Mixtures of probiotic bacteria may be more useful in preventing diarrhea than a single probiotic organism alone. In a review of 16 published studies of the effects of probiotic bacteria on several medical conditions (including gut health, prevention of respiratory infections, atopic dermatitis, and diarrhea), 12 studies found that mixtures of probiotic bacteria were more effective than use of a single probiotic strain (Chapman 2011).

Digestive Enzymes

People with muscle wasting may also benefit by taking oral digestive enzyme supplements. A number of research studies have reported that older people are more likely to have lower levels of pancreatic enzymes (ie, enzymes that digest protein, fat, and carbohydrates) compared to younger adults (Holt 2007). A case series was reported of 3 adults (aged 78 to 80 years with no history of pancreatic disease) who experienced chronic diarrhea or vomiting and severe weight loss.
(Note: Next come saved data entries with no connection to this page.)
(** Lines 19-20 *)
Definition add_supply (prob : LpProblem) : Exc LpProblem :=
  for_each (range num_origins) (λ i prob,
    es ← mapM (λ j, v ← getitem2 x (Z.of_nat i) (Z.of_nat j); Ok (of_var v))
              (range num_destinations);
    s ← getitem (supply a) (Z.of_nat i);
    addConstraint prob (mkConstraint (lpSum es) LpConstraintLE s)
      ("Supply_" +:+ pretty i)) prob.

(** Lines 23-24 *)
Definition add_demand (prob : LpProblem) : Exc LpProblem :=
  for_each (range num_destinations) (λ j prob,
    es ← mapM (λ i, v ← getitem2 x (Z.of_nat i) (Z.of_nat j); Ok (of_var v))
              (range num_origins);
    d ← getitem (demand a) (Z.of_nat j);
    addConstraint prob (mkConstraint (lpSum es) LpConstraintGE d)
      ("Demand_" +:+ pretty j)) prob.

(** The loops of lines 28-30 and 34-36: one bound per route, read from the
    matrix [M]. *)
Definition add_route_bounds (M : list (list Q)) (sn : LpConstraintSense)
    (prefix : string) (prob : LpProblem) : Exc LpProblem :=
  for_each (range num_origins) (λ i prob,
    for_each (range num_destinations) (λ j prob,
      v ← getitem2 x (Z.of_nat i) (Z.of_nat j);
      q ← getitem2 M (Z.of_nat i) (Z.of_nat j);
      addConstraint prob (mkConstraint (of_var v) sn q)
        (prefix +:+ pretty i +:+ "_" +:+ pretty j)) prob) prob.

(** Lines 27-30 *)
Definition add_capacities (prob : LpProblem) : Exc LpProblem :=
  match truthy (capacities a) with
  | Some M => add_route_bounds M LpConstraintLE "Capacity_" prob
  | None => Ok prob
  end.

(** Lines 33-36 *)
Definition add_route_minimums (prob : LpProblem) : Exc LpProblem :=
  match truthy (route_minimums a) with
  | Some M => add_route_bounds M LpConstraintGE "RouteMin_" prob
  | None => Ok prob
  end.

(** Lines 39-41 *)
Definition add_prohibited (prob : LpProblem) : Exc LpProblem :=
  match truthy (prohibited_routes a) with
  | Some l =>
      for_each l (λ '(i, j) prob,
        v ← getitem2 x i j;
        addConstraint prob (mkConstraint (of_var v) LpConstraintEQ 0%Q)
          ("Prohibited_" +:+ pretty i +:+ "_" +:+ pretty j)) prob
  | None => Ok prob
  end.

(** Lines 6-41: everything before [prob.solve()]. *)
Definition build_model : Exc LpProblem :=
  prob ← add_objective (LpProblem_new "Transportation_Problem" LpMinimize);
  prob ← add_supply prob;
  prob ← add_demand prob;
  prob ← add_capacities prob;
  prob ← add_route_minimums prob;
  add_prohibited prob.

(** Line 50: the dictionary comprehension, one insertion per route. *)
Definition read_variables (vals : string → option Q)
  : Exc (gmap (nat * nat) (option Q)) :=
  for_each (routes num_origins num_destinations) (λ '(i, j) d,
    v ← getitem2 x (Z.of_nat i) (Z.of_nat j);
    Ok (<[(i, j) := vals (name v)]> d)) ∅.
End Builder.

(** A run of the function: the problems [solve] was called on, in order, and
    either the returned dictionary or the exception raised. *)
Record Run : Type := mkRun {
  solver_calls : list LpProblem;
  outcome : Exc Solution }.

Section Solve.
(** The external LP solver behind [prob.solve()], as a function from the
    problem [solve] is called on to what it reports.  A solver that fails by
    raising is not modelled. *)
Variable solver : LpProblem → SolverOutcome.

(** Lines 47-51, on the problem as [prob.solve()] of line 44 leaves it: the
    variables hold the values assigned from the solver's report [o], and the
    objective is the restored one. *)
Definition make_solution (a : Args) (prob : LpProblem) (o : SolverOutcome)
  : Exc Solution :=
  let vals := assignVarsVals (varValue o) in
  st ← match LpStatus !! raw_status o with
       | Some s => Ok s
       | None => Raise KeyError
       end;
  vars ← read_variables a vals;
  Ok (mkSolution st (value vals (restoreObjective (objective prob))) vars).

(** Lines 5-52 *)
Definition solve_transportation (a : Args) : Run :=
  match build_model a with
  | Raise e => mkRun [] (Raise e)
  | Ok prob => mkRun [prob] (make_solution a prob (solver prob))
  end.
End Solve.

(** ** Meaning of a model

    A reading [vals] gives each variable name its value, if it has one.  A
    constraint is valid under [vals] when its left-hand side has a value that
    compares with the right-hand side as the sense says; a reading is feasible
    for a problem when all constraints are valid and every variable of the
    problem has a value within its bounds. *)

Definition compare (sn : LpConstraintSense) (l r : Q) : Prop :=
  match sn with
  | LpConstraintLE => (l <= r)%Q
  | LpConstraintEQ => (l == r)%Q
  | LpConstraintGE => (r <= l)%Q
  end.

Definition valid (vals : string → option Q) (c : LpConstraint) : Prop :=
  match value vals (lhs c) with
  | Some q => compare (sense c) q (rhs c)
  | None => False
  end.

Definition in_bounds (vals : string → option Q) (v : LpVariable) : Prop :=
  match vals (name v) with
  | Some q =>
      from_option (λ l, (l <= q)%Q) True (lowBound v) ∧
      from_option (λ u, (q <= u)%Q) True (upBound v)
  | None => False
  end.

(** [prob.variables()]: the variables of the objective and of the constraints. *)
Definition lp_variables (prob : LpProblem) : list LpVariable :=
  (fst <$> objective prob) ++
  (map_to_list (constraints prob) ≫= λ '(_, c), fst <$> lhs c).

Definition feasible (vals : string → option Q) (prob : LpProblem) : Prop :=
  map_Forall (λ _ c, valid vals c) (constraints prob) ∧
  Forall (in_bounds vals) (lp_variables prob).

(** The same checks as boolean functions. *)
Definition compareb (sn : LpConstraintSense) (l r : Q) : bool :=
  match sn with
  | LpConstraintLE => Qle_bool l r
  | LpConstraintEQ => Qeq_bool l r
  | LpConstraintGE => Qle_bool r l
  end.

Definition validb (vals : string → option Q) (c : LpConstraint) : bool :=
  match value vals (lhs c) with
  | Some q => compareb (sense c) q (rhs c)
  | None => false
  end.

Definition in_boundsb (vals : string → option Q) (v : LpVariable) : bool :=
  match vals (name v) with
  | Some q =>
      from_option (λ l, Qle_bool l q) true (lowBound v) &&
      from_option (λ u, Qle_bool q u) true (upBound v)
  | None => false
  end.

Definition feasibleb (vals : string → option Q) (prob : LpProblem) : bool :=
  forallb (λ nc, validb vals nc.2) (map_to_list (constraints prob)) &&
  forallb (in_boundsb vals) (lp_variables prob).

(** Sums of rationals, and the quantities the specification talks about. *)
Definition Qsum (l : list Q) : Q := foldr Qplus 0%Q l.

(** The quantity shipped on route (i, j) under a reading; 0 when unset. *)
Definition shipment (vals : string → option Q) (i j : nat) : Q :=
  default 0%Q (vals (name (x_var i j))).

Definition outflow (vals : string → option Q) (n i : nat) : Q :=
  Qsum ((λ j, shipment vals i j) <$> range n).

Definition inflow (vals : string → option Q) (m j : nat) : Q :=
  Qsum ((λ i, shipment vals i j) <$> range m).

(** The value of an expression when unset variables count as 0. *)
Definition eval (vals : string → option Q) (e : LpAffineExpression) : Q :=
  Qsum ((λ vc, default 0%Q (vals (name vc.1)) * vc.2)%Q <$> e).

(** [p'] has the sense and the objective of [p] and at least its constraints. *)
Definition extends (p p' : LpProblem) : Prop :=
  prob_sense p = prob_sense p' ∧ objective p = objective p' ∧
  constraints p ⊆ constraints p'.

(** ** Names and rows of the model *)

(** [f"Supply_{i}"] and [f"Demand_{j}"] *)
Definition supply_name (i : nat) : string := "Supply_" +:+ pretty i.
Definition demand_name (j : nat) : string := "Demand_" +:+ pretty j.

(** [f"Capacity_{i}_{j}"] and [f"RouteMin_{i}_{j}"], by prefix. *)
Definition route_name (prefix : string) (ij : nat * nat) : string :=
  prefix +:+ pretty ij.1 +:+ "_" +:+ pretty ij.2.

(** The key under which the constraint of a prohibited route is stored. *)
Definition prohibited_name (ij : Z * Z) : string :=
  sanitize ("Prohibited_" +:+ pretty ij.1 +:+ "_" +:+ pretty ij.2).

(** Left-hand sides of the supply and demand rows. *)
Definition supply_lhs (n i : nat) : LpAffineExpression :=
  lpSum ((λ j, of_var (x_var i j)) <$> range n).

Definition demand_lhs (m j : nat) : LpAffineExpression :=
  lpSum ((λ i, of_var (x_var i j)) <$> range m).

(** Strings of decimal digits, and the first character of a name. *)
Definition is_digit (c : ascii) : bool :=
  bool_decide (c ∈ ["0"; "1"; "2"; "3"; "4"; "5"; "6"; "7"; "8"; "9"]%char).

Fixpoint all_digits (s : string) : bool :=
  match s with
  | EmptyString => true
  | String c s' => is_digit c && all_digits s'
  end.

Definition head (nm : string) : option ascii :=
  match nm with
  | String c _ => Some c
  | EmptyString => None
  end.

(** Every stored name starts with one of the characters [cs]. *)
Definition keys_start (cs : list ascii) (p : LpProblem) : Prop :=
  ∀ nm, is_Some (constraints p !! nm) → ∃ c, head nm = Some c ∧ c ∈ cs.

(** ** Statements about a model and about a result

    The properties the claims ask for, as predicates on the arguments, the
    built model and the returned result. *)

(** Origin [i] has the row [Supply_i]: the sum of its variables, at most
    [supply[i]]. *)
Definition supply_is_upper_bound (a : Args) (prob : LpProblem) : Prop :=
  ∀ i s, supply a !! i = Some s →
    ∃ c, constraints prob !! supply_name i = Some c ∧
      lhs c = supply_lhs (length (demand a)) i ∧
      sense c = LpConstraintLE ∧ rhs c = s ∧
      ∀ vals, valid vals c ↔
        (∀ j, j < length (demand a) → is_Some (vals (name (x_var i j)))) ∧
        (outflow vals (length (demand a)) i <= s)%Q.

(** Destination [j] has the row [Demand_j]: the sum of its variables, at
    least [demand[j]]. *)
Definition demand_is_lower_bound (a : Args) (prob : LpProblem) : Prop :=
  ∀ j d, demand a !! j = Some d →
    ∃ c, constraints prob !! demand_name j = Some c ∧
      lhs c = demand_lhs (length (supply a)) j ∧
      sense c = LpConstraintGE ∧ rhs c = d ∧
      ∀ vals, valid vals c ↔
        (∀ i, i < length (supply a) → is_Some (vals (name (x_var i j)))) ∧
        (d <= inflow vals (length (supply a)) j)%Q.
Upon taking digestive enzymes, the diarrhea and vomiting resolved and the patients gained 13 to 30 pounds in 1 to 10 months (Coulson 2004). Another study reported that out of a group of 22 HIV-positive patients who were taking antiviral drugs and had chronic diarrhea, 8 had low levels of pancreatic digestive enzymes. One patient died of HIV/AIDS-related illness during the study. The other 7 experienced significant reductions in diarrhea after being treated with 10 000 to 60 000 units of pancreatic enzymes daily (Price 2005). In another study of 24 HIV/AIDS patients with severe fat malabsorption (ie, fat in stools or steatorrhea), subjects were treated with 1000 units of lipase, 800 units of amylase, and 60 units of protease per gram of fat consumed. After 2 weeks of enzyme treatment, fat malabsorption resolved in 8 patients (33%) and significantly improved in 11 other patients (46%) (Carroccio 2001).